Once you reach the line containing "match rd_str r" in the data below, restate each line word for word up to and including the one containing "(* ===== verification/MockFS.v ===== *)".

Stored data
[Start of section]
(** What survives the rollback to the snapshot; times are in microseconds. *)
Record scfence_priv := mkPriv {
  fp_inferenceSet : InferState;
  fp_curInference : ptr;
  fp_candidateFile : option (list Ascii.ascii);
  fp_inferImplicitMO : bool;
  fp_implicitMOReadBound : Z;
  fp_hasRestarted : bool;
  fp_timeout : Z;
  fp_lastRecordedTime : Z
}.
Definition new_scfence_priv (now : Z) : scfence_priv :=
  let '(st, cur) := new_infer (new_Inference (is_next new_InferenceSet)) new_InferenceSet in
  mkPriv st cur None false DEFAULT_REPETITIVE_READ_BOUND false 0 now.

Inductive fix_type_t := BUGGY_EXECUTION | IMPLICIT_MO | NON_SC | DATA_RACE.

(** The last two fields are the flags of the model checker that the plugin sets. *)
Record SCFence := mkSCFence {
  sf_scgen : SCGenerator;
  sf_stats : sc_statistics;
  sf_time : bool;
  sf_weaken : bool;
  sf_priv : scfence_priv;
  sf_restart_flag : bool;
  sf_exit_flag : bool
}.
(** The generator and [time] have fields that the constructors do not set. *)
Definition new_SCFence (now : Z) (time : bool) (scgen : SCGenerator) : SCFence :=
  mkSCFence scgen (mkSCStatistics 0 0 0) time true (new_scfence_priv now) false false.

Definition put_scgen v x := mkSCFence v (sf_stats x) (sf_time x) (sf_weaken x) (sf_priv x) (sf_restart_flag x) (sf_exit_flag x).
Definition put_fence_stats v x := mkSCFence (sf_scgen x) v (sf_time x) (sf_weaken x) (sf_priv x) (sf_restart_flag x) (sf_exit_flag x).
Definition put_time v x := mkSCFence (sf_scgen x) (sf_stats x) v (sf_weaken x) (sf_priv x) (sf_restart_flag x) (sf_exit_flag x).
Definition put_weaken v x := mkSCFence (sf_scgen x) (sf_stats x) (sf_time x) v (sf_priv x) (sf_restart_flag x) (sf_exit_flag x).
Definition put_priv v x := mkSCFence (sf_scgen x) (sf_stats x) (sf_time x) (sf_weaken x) v (sf_restart_flag x) (sf_exit_flag x).
Definition put_restart_flag v x := mkSCFence (sf_scgen x) (sf_stats x) (sf_time x) (sf_weaken x) (sf_priv x) v (sf_exit_flag x).
Definition put_exit_flag v x := mkSCFence (sf_scgen x) (sf_stats x) (sf_time x) (sf_weaken x) (sf_priv x) (sf_restart_flag x) v.
(** What [routineBacktrack] achieves. *)
Record backtracked (feasible : bool) (x x' : SCFence) (again : bool) : Prop := {
  bt_inv : holds x' [];
  bt_explored : ∃ y, is_infers (the_set x') !! the_cur x = Some y ∧ i_explored y = true;
  bt_result : if feasible then the_cur x ∈ is_results (the_set x') else is_results (the_set x') = is_results (the_set x);
  bt_again : again = true → sf_restart_flag x' = true ∧ sf_exit_flag x' = sf_exit_flag x ∧
    ∃ y, is_infers (the_set x') !! the_cur x' = Some y ∧ i_leaf y = true;
  bt_done : again = false → sf_exit_flag x' = true ∧ sf_restart_flag x' = sf_restart_flag x ∧
    the_cur x' = the_cur x ∧ is_candidates (the_set x') = []
}.

(** Committing the current inference, and adding weaker ones to try. *)
Lemma backtrack_commit feasible weaken cur st :
  working cur st [] →
  ∃ st1 st2, commitInference cur feasible st = Ok st1 ∧
    (∃ c1, is_infers st1 !! cur = Some c1 ∧
      (if feasible && (weaken && negb (i_buggy c1)) then addWeakerInference cur st1 else Ok st1) = Ok st2) ∧
    working cur st2 [] ∧ (∃ y, is_infers st2 !! cur = Some y ∧ i_explored y = true) ∧
    (if feasible then cur ∈ is_results st2 else is_results st2 = is_results st).
Proof.
  intros Hw. destruct (wk_heap _ _ _ Hw) as (c & Hc & _).
  destruct (commitInference_ok cur st feasible c Hw Hc) as (st1 & H1 & Hh1 & Hr1).
  pose proof (commitInference_working _ _ _ _ _ Hw H1) as Hw1.
  assert (is_infers st1 !! cur = Some (setExplored true c)) as Hc1 by (rewrite Hh1; apply lookup_insert_eq).
  destruct (feasible && (weaken && negb (i_buggy (setExplored true c)))) eqn:Eb.
  - destruct (so_init _ (wk_ok _ _ _ Hw1) _ _ Hc1) as (z & Hz & _).
    destruct (addWeakerInference_ok cur st1 _ z Hw1 Hc1 Hz) as (st2 & H2 & Hw2 & Hr2 & Hk2).
    exists st1, st2. split; [done|]. split; [exists (setExplored true c); by rewrite Eb|]. split; [done|].
    destruct (Hk2 _ _ Hc1) as (y & Hy & [_ Ey] & _). split; [by exists y|]. by rewrite Hr2.
  - exists st1, st1. split; [done|]. split; [exists (setExplored true c); by rewrite Eb|]. split; [done|]. split; [by eexists|done].
Qed.
(* ===== verification/FenceInput.v ===== *)
(** * Options and candidate files of the fence inference (scfence/scfence.cc, inference.cc, inferlist.cc)

    The inference plugin can start from inferences in a file, which has the form in which
    the plugin prints its results. *)

From Stdlib Require Import Ascii String.
From S2P Require Import Prelude Action CStrings SCGen Inference InferSet SCFence FenceSearch.

(** ** Printing *)

Definition get_mo_str (order : memory_order) : cstr :=
  match order with
  | memory_order_relaxed => lit "relaxed"
  | memory_order_acquire => lit "acquire"
  | memory_order_release => lit "release"
  | memory_order_acq_rel => lit "acq_rel"
  | memory_order_seq_cst => lit "seq_cst"
  | _ => lit "unknown"
  end.

(** The name of an order in the file. *)
Definition order_word (mo : memory_order) : cstr := (lit "memory_order_" ++ get_mo_str mo)%list.
Definition entry_line (i : nat) (mo : memory_order) : cstr :=
  (lit "wildcard " ++ print_d i ++ lit " -> " ++ order_word mo ++ newline)%list.

(** [Inference::print]; a hash has at most twenty digits. *)
Definition infer_print (hasHash : bool) (this : Inference) : result cstr :=
  _ ← ASSERT ((0 <? i_size this) && (Z.of_nat (i_size this) <=? MAX_WILDCARD_NUM)%Z);
  out ← foldM (λ i out,
    mo ← at_index (i_orders this) i;
    Ok (if bool_decide (mo ≠ WILDCARD_NONEXIST) then out ++ entry_line i mo else out)%list) (seq 1 (i_size this)) [];
  Ok (if hasHash then out ++ lit "Hash: " ++ digits 20 (getHash this) ++ newline else out)%list.

(** [InferenceList::print(inferList, msg)] *)
Definition list_print (msg : string) (inferList : list ptr) (st : InferState) : result cstr :=
  '(out, _) ← foldM (λ p '(out, idx),
    infer ← infer_at p st;
    text ← infer_print false infer;
    Ok (out ++ lit msg ++ lit " " ++ print_d idx ++ lit ":" ++ newline ++ text ++ newline, S idx)%list) inferList ([], 0);
  Ok out.

(** ** The candidate file *)

(** The local variables of [initializeByFile]; [str] has no value at first. *)
Record reader := mkReader {
  rd_fp : stream;
  rd_str : option cstr;
  rd_curNum : Z;
  rd_mo : memory_order
}.

(** [ret = fscanf(fp, "%s", str)], where [str] has room for 30 characters, and
    [fscanf(fp, "%d", &curNum)]; the file is a text without NULs. *)
Definition read_word (r : reader) : result (reader * Z) :=
  match scan_s (rd_fp r) with
  | (fp, None) => Ok (mkReader fp (rd_str r) (rd_curNum r) (rd_mo r), -1)%Z
  | (fp, Some w) => w ← in_buffer 31 w; Ok (mkReader fp (Some w) (rd_curNum r) (rd_mo r), 1)%Z
  end.
Definition read_num (r : reader) : result reader :=
  '(fp, n) ← scan_d (rd_fp r); Ok (mkReader fp (rd_str r) (default (rd_curNum r) n) (rd_mo r)).

(** [strcmp(str, s) == 0] *)
Definition str_is (r : reader) (s : cstr) : result bool :=
  match rd_str r with None => Err Undefined | Some w => Ok (bool_decide (w = s)) end.
(** The order named by [str]; another word leaves [mo] as it is. *)
Definition read_mo (r : reader) : result memory_order :=
  found ← until (λ mo, b ← str_is r (order_word mo); Ok (if (b : bool) then Some mo else None))
    [memory_order_relaxed; memory_order_acquire; memory_order_release; memory_order_acq_rel; memory_order_seq_cst];
  Ok (default (rd_mo r) found).
(* ===== verification/MockFS.v ===== *)
(** * The mock file system (mockfs.cc, include/mockfs.h)

    User programs that call [my_open] and its companions see an in-memory file system while
    it is enabled. *)

From stdpp Require Import strings.
From S2P Require Import Prelude.

(** ** Data *)

(** The type bits of [st_mode], the only metadata that are set. *)
Inductive mode := S_IFDIR | S_IFREG | S_IFLNK.
#[global] Instance mode_eq_dec : EqDecision mode.
Proof. solve_decision. Defined.

Record INode := mkINode { in_metadata : mode; in_hardLinks : gset string; in_symlinkTarget : string }.
Definition new_INode (nodeMetadata : mode) : INode := mkINode nodeMetadata ∅ EmptyString.
Definition addHardLink (name : string) (x : INode) : INode :=
  mkINode (in_metadata x) ({[name]} ∪ in_hardLinks x) (in_symlinkTarget x).
Definition removeHardLink (name : string) (x : INode) : INode :=
  mkINode (in_metadata x) (in_hardLinks x ∖ {[name]}) (in_symlinkTarget x).

(** The heap of nodes, the next address of [new], and the members of the class. *)
Record FileSystem := mkFileSystem {
  fs_heap : gmap ptr INode;
  fs_new : ptr;
  fs_nodes : gmap string ptr;
  fs_fileDescriptors : gmap Z ptr;
  fs_nextFd : Z
}.

Inductive errno_t := EEXIST | ENOENT.

(** A node that is linked by name, for a new path. *)
Definition add_node (path : string) (x : INode) (fs : FileSystem) : FileSystem :=
  mkFileSystem (<[fs_new fs := x]> (fs_heap fs)) (Pos.succ (fs_new fs)) (<[path := fs_new fs]> (fs_nodes fs))
    (fs_fileDescriptors fs) (fs_nextFd fs).

Definition root_path : string := String (Ascii.ascii_of_nat 47) EmptyString.
Definition new_FileSystem : FileSystem :=
  add_node root_path (addHardLink root_path (new_INode S_IFDIR)) (mkFileSystem ∅ 1 ∅ ∅ 3).

(** ** Operations: the new state and the value, or [errno] when they return -1 *)

Definition fs_symlink (oldpath newpath : string) (fs : FileSystem) : FileSystem * (Z + errno_t) :=
  match fs_nodes fs !! newpath with
  | Some _ => (fs, inr EEXIST)
  | None => (add_node newpath (mkINode S_IFLNK ∅ oldpath) fs, inl 0%Z)
  end.

Definition fs_stat (path : string) (fs : FileSystem) : result (mode + errno_t) :=
  match fs_nodes fs !! path with
  | None => Ok (inr ENOENT)
  | Some p => x ← deref (fs_heap fs !! p); Ok (inl (in_metadata x))
  end.

Definition O_CREAT : N := 64.
Definition new_descriptor (p : ptr) (fs : FileSystem) : FileSystem * (Z + errno_t) :=
  (mkFileSystem (fs_heap fs) (fs_new fs) (fs_nodes fs) (<[fs_nextFd fs := p]> (fs_fileDescriptors fs)) (fs_nextFd fs + 1), inl (fs_nextFd fs)).
Definition fs_open (path : string) (flags : N) (fs : FileSystem) : FileSystem * (Z + errno_t) :=
  match fs_nodes fs !! path with
  | Some p => new_descriptor p fs
  | None =>
      if bool_decide (N.land flags O_CREAT ≠ 0%N) then
        new_descriptor (fs_new fs) (add_node path (addHardLink path (new_INode S_IFREG)) fs)
      else (fs, inr ENOENT)
  end.

Definition fs_unlink (path : string) (fs : FileSystem) : result (FileSystem * (Z + errno_t)) :=
  match fs_nodes fs !! path with
  | None => Ok (fs, inr ENOENT)
  | Some p =>
      x ← deref (fs_heap fs !! p);
      let x := removeHardLink path x in
      let heap := if bool_decide (in_hardLinks x = ∅) then delete p (fs_heap fs) else <[p := x]> (fs_heap fs) in
      Ok (mkFileSystem heap (fs_new fs) (delete path (fs_nodes fs)) (fs_fileDescriptors fs) (fs_nextFd fs), inl 0%Z)
  end.

(** ** The calls of user programs *)

(** Each call first locks and unlocks a mutex, which gives the checker a chance to switch
    threads, and then runs as a whole. *)
Inductive fs_call :=
  | my_open (path : string) (flags : N)
  | my_symlink (oldpath newpath : string)
  | my_unlink (path : string).

Definition run_call (c : fs_call) (fs : FileSystem) : result (FileSystem * (Z + errno_t)) :=
  match c with
  | my_open path flags => Ok (fs_open path flags fs)
  | my_symlink oldpath newpath => Ok (fs_symlink oldpath newpath fs)
  | my_unlink path => fs_unlink path fs
  end.
(** While the file system is disabled the calls go to the operating system. *)
Definition my_call (mockfs_enabled : bool) (system : fs_call → Z + errno_t) (c : fs_call) (fs : FileSystem)
    : result (FileSystem * (Z + errno_t)) :=
  if mockfs_enabled then run_call c fs else Ok (fs, system c).
(** [my_stat] and [my_lstat] when it is enabled; links are not followed. *)
Definition my_stat (path : string) (fs : FileSystem) : result (mode + errno_t) := fs_stat path fs.

Fixpoint run_calls (cs : list fs_call) (fs : FileSystem) : result (FileSystem * list (Z + errno_t)) :=
  match cs with
  | [] => Ok (fs, [])
  | c :: cs => '(fs, r) ← run_call c fs; '(fs, rs) ← run_calls cs fs; Ok (fs, r :: rs)
  end.

(** ** The specification: names with the type of the file and the target of a link *)

Record files := mkFiles { f_names : gmap string (mode * string); f_next : Z }.
Definition spec_call (c : fs_call) (f : files) : files * (Z + errno_t) :=
  match c with
  | my_open path flags =>
      if bool_decide (path ∈ dom (f_names f)) then (mkFiles (f_names f) (f_next f + 1), inl (f_next f))
      else if bool_decide (N.land flags O_CREAT ≠ 0%N)
      then (mkFiles (<[path := (S_IFREG, EmptyString)]> (f_names f)) (f_next f + 1), inl (f_next f))
      else (f, inr ENOENT)
  | my_symlink oldpath newpath =>
      if bool_decide (newpath ∈ dom (f_names f)) then (f, inr EEXIST)
      else (mkFiles (<[newpath := (S_IFLNK, oldpath)]> (f_names f)) (f_next f), inl 0%Z)
  | my_unlink path =>
      if bool_decide (path ∈ dom (f_names f)) then (mkFiles (delete path (f_names f)) (f_next f), inl 0%Z)
      else (f, inr ENOENT)
  end.
Fixpoint spec_calls (cs : list fs_call) (f : files) : files * list (Z + errno_t) :=
  match cs with
  | [] => (f, [])
  | c :: cs => let '(f, r) := spec_call c f in let '(f, rs) := spec_calls cs f in (f, r :: rs)
  end.

(** The nodes of different names are different, and each knows at most its own name. *)
Record fs_repr (fs : FileSystem) (f : files) : Prop := {
  fr_next : fs_nextFd fs = f_next f;
  fr_fresh : ∀ p x, fs_heap fs !! p = Some x → (p < fs_new fs)%positive;
  fr_names : dom (fs_nodes fs) = dom (f_names f);
  fr_inj : ∀ a b p, fs_nodes fs !! a = Some p → fs_nodes fs !! b = Some p → a = b;
  fr_node : ∀ path p, fs_nodes fs !! path = Some p →
    ∃ x, fs_heap fs !! p = Some x ∧ in_hardLinks x ⊆ {[path]} ∧ f_names f !! path = Some (in_metadata x, in_symlinkTarget x);
  fr_fds : ∀ d p, fs_fileDescriptors fs !! d = Some p → (d < fs_nextFd fs)%Z
}.

Lemma fs_repr_add fs f path x :
  fs_repr fs f → fs_nodes fs !! path = None → in_hardLinks x ⊆ {[path]} →
  fs_repr (add_node path x fs) (mkFiles (<[path := (in_metadata x, in_symlinkTarget x)]> (f_names f)) (f_next f)).
Proof.
  intros [H1 H2 H3 H4 H5 H6] Hp Hx.
  assert (∀ a p, fs_nodes fs !! a = Some p → p ≠ fs_new fs) as Hnew.
  { intros a p Ha. destruct (H5 _ _ Ha) as (y & Hy & _). apply H2 in Hy. lia. }
  split; simpl; try done.
  - intros p y. destruct (decide (p = fs_new fs)) as [->|]; [rewrite lookup_insert_eq; lia|].
    rewrite lookup_insert_ne by done. intros Hy%H2. lia.
  - rewrite !dom_insert_L. by rewrite H3.
  - intros a b p. rewrite !lookup_insert_Some. intros [[<- <-]|[Ha1 Ha2]] [[<- Hb]|[Hb1 Hb2]]; try done; [by apply Hnew in Hb2|subst p; by apply Hnew in Ha2|by eapply H4].
  - intros a p. rewrite lookup_insert_Some. intros [[<- <-]|[Ha1 Ha2]].
    + exists x. by rewrite !lookup_insert_eq.
    + destruct (H5 _ _ Ha2) as (y & Hy & Hl & Hf). exists y. rewrite !lookup_insert_ne by (done || by intros <-; eapply Hnew). done.
Qed.

Lemma fs_repr_open fs f p :
  fs_repr fs f → ∃ fs', new_descriptor p fs = (fs', inl (f_next f)) ∧ fs_repr fs' (mkFiles (f_names f) (f_next f + 1)).
Proof.
  intros [H1 H2 H3 H4 H5 H6]. eexists. split; [unfold new_descriptor; by rewrite H1|]. split; simpl; try done.
  intros d q. rewrite lookup_insert_Some. intros [[<- _]|[_ Hd%H6]]; lia.
Qed.

Lemma fs_repr_None fs f path : fs_repr fs f → fs_nodes fs !! path = None ↔ path ∉ dom (f_names f).
Proof. intros [_ _ <- _ _ _]. symmetry. apply not_elem_of_dom. Qed.

Lemma fs_repr_unlink fs f path p :
  fs_repr fs f → fs_nodes fs !! path = Some p →
  ∃ fs', fs_unlink path fs = Ok (fs', inl 0%Z) ∧ fs_repr fs' (mkFiles (delete path (f_names f)) (f_next f)).
Proof.
  intros [H1 H2 H3 H4 H5 H6] Hp. unfold fs_unlink. rewrite Hp. destruct (H5 _ _ Hp) as (x & Hx & Hl & Hf). rewrite Hx. simpl.
  rewrite bool_decide_eq_true_2 by set_solver. eexists. split; [done|]. split; simpl; try done.
  - intros q y Hy. apply lookup_delete_Some in Hy as [_ Hy]. by eapply H2.
  - by rewrite !dom_delete_L, H3.
  - intros a b q [_ Ha]%lookup_delete_Some [_ Hb]%lookup_delete_Some. by eapply H4.
  - intros a q [Hne Ha]%lookup_delete_Some. destruct (H5 _ _ Ha) as (y & Hy & Hl' & Hf'). exists y.
    rewrite lookup_delete_ne; [by rewrite lookup_delete_ne|]. intros <-. apply Hne. by eapply H4.
Qed.

(** A call returns what it returns in the specification. *)
Lemma run_call_refines c fs f :
  fs_repr fs f → ∃ fs', run_call c fs = Ok (fs', (spec_call c f).2) ∧ fs_repr fs' (spec_call c f).1.
Proof.
  intros Hr. destruct c as [path flags|oldpath newpath|path]; simpl.
  - unfold fs_open. destruct (fs_nodes fs !! path) as [p|] eqn:E.
    + rewrite bool_decide_eq_true_2 by (rewrite <- (fr_names _ _ Hr); by eapply elem_of_dom_2).
      destruct (fs_repr_open fs f p Hr) as (fs' & -> & Hr'). by exists fs'.
    + rewrite (bool_decide_eq_false_2 (path ∈ _)) by (by apply (fs_repr_None fs f)). case_bool_decide; [|by exists fs].
      pose proof (fs_repr_add fs f path (addHardLink path (new_INode S_IFREG)) Hr E ltac:(simpl; set_solver)) as Hadd.
      destruct (fs_repr_open _ _ (fs_new fs) Hadd) as (fs' & -> & Hr'). by exists fs'.
  - unfold fs_symlink. destruct (fs_nodes fs !! newpath) as [p|] eqn:E.
    + rewrite bool_decide_eq_true_2 by (rewrite <- (fr_names _ _ Hr); by eapply elem_of_dom_2). by exists fs.
    + rewrite bool_decide_eq_false_2 by (by apply (fs_repr_None fs f)). eexists. split; [done|].
      exact (fs_repr_add fs f newpath (mkINode S_IFLNK ∅ oldpath) Hr E ltac:(simpl; set_solver)).
  - destruct (fs_nodes fs !! path) as [p|] eqn:E.
    + rewrite bool_decide_eq_true_2 by (rewrite <- (fr_names _ _ Hr); by eapply elem_of_dom_2). by eapply fs_repr_unlink.
    + rewrite bool_decide_eq_false_2 by (by apply (fs_repr_None fs f)). unfold fs_unlink. rewrite E. by exists fs.
Qed.

Lemma run_calls_refines cs : ∀ fs f,
  fs_repr fs f → ∃ fs', run_calls cs fs = Ok (fs', (spec_calls cs f).2) ∧ fs_repr fs' (spec_calls cs f).1.
Proof.
  induction cs as [|c cs IH]; intros fs f Hr; [by exists fs|]. destruct (run_call_refines c fs f Hr) as (fs1 & H1 & Hr1).
  destruct (IH _ _ Hr1) as (fs' & H2 & Hr'). exists fs'. cbn [run_calls spec_calls]. rewrite H1. cbn [mbind result_bind]. rewrite H2.
  destruct (spec_call c f) as [f1 r]. simpl in *. by destruct (spec_calls cs f1).
Qed.

(** The initial file system, with the root only. *)
Definition initial_files : files := mkFiles {[root_path := (S_IFDIR, EmptyString)]} 3.

Lemma new_FileSystem_repr : fs_repr new_FileSystem initial_files.
Proof.
  apply (fs_repr_add (mkFileSystem ∅ 1 ∅ ∅ 3) (mkFiles ∅ 3) root_path (addHardLink root_path (new_INode S_IFDIR))); [|done|simpl; set_solver].
  split; simpl; try done.
Qed.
[End of section]
# Solution for this problem:
  match rd_str r with None => Err Undefined | Some w => Ok (bool_decide (w = s)) end.
(** The order named by [str]; another word leaves [mo] as it is. *)
Definition read_mo (r : reader) : result memory_order :=
  found ← until (λ mo, b ← str_is r (order_word mo); Ok (if (b : bool) then Some mo else None))
    [memory_order_relaxed; memory_order_acquire; memory_order_release; memory_order_acq_rel; memory_order_seq_cst];
  Ok (default (rd_mo r) found).
(* ===== verification/MockFS.v ===== *)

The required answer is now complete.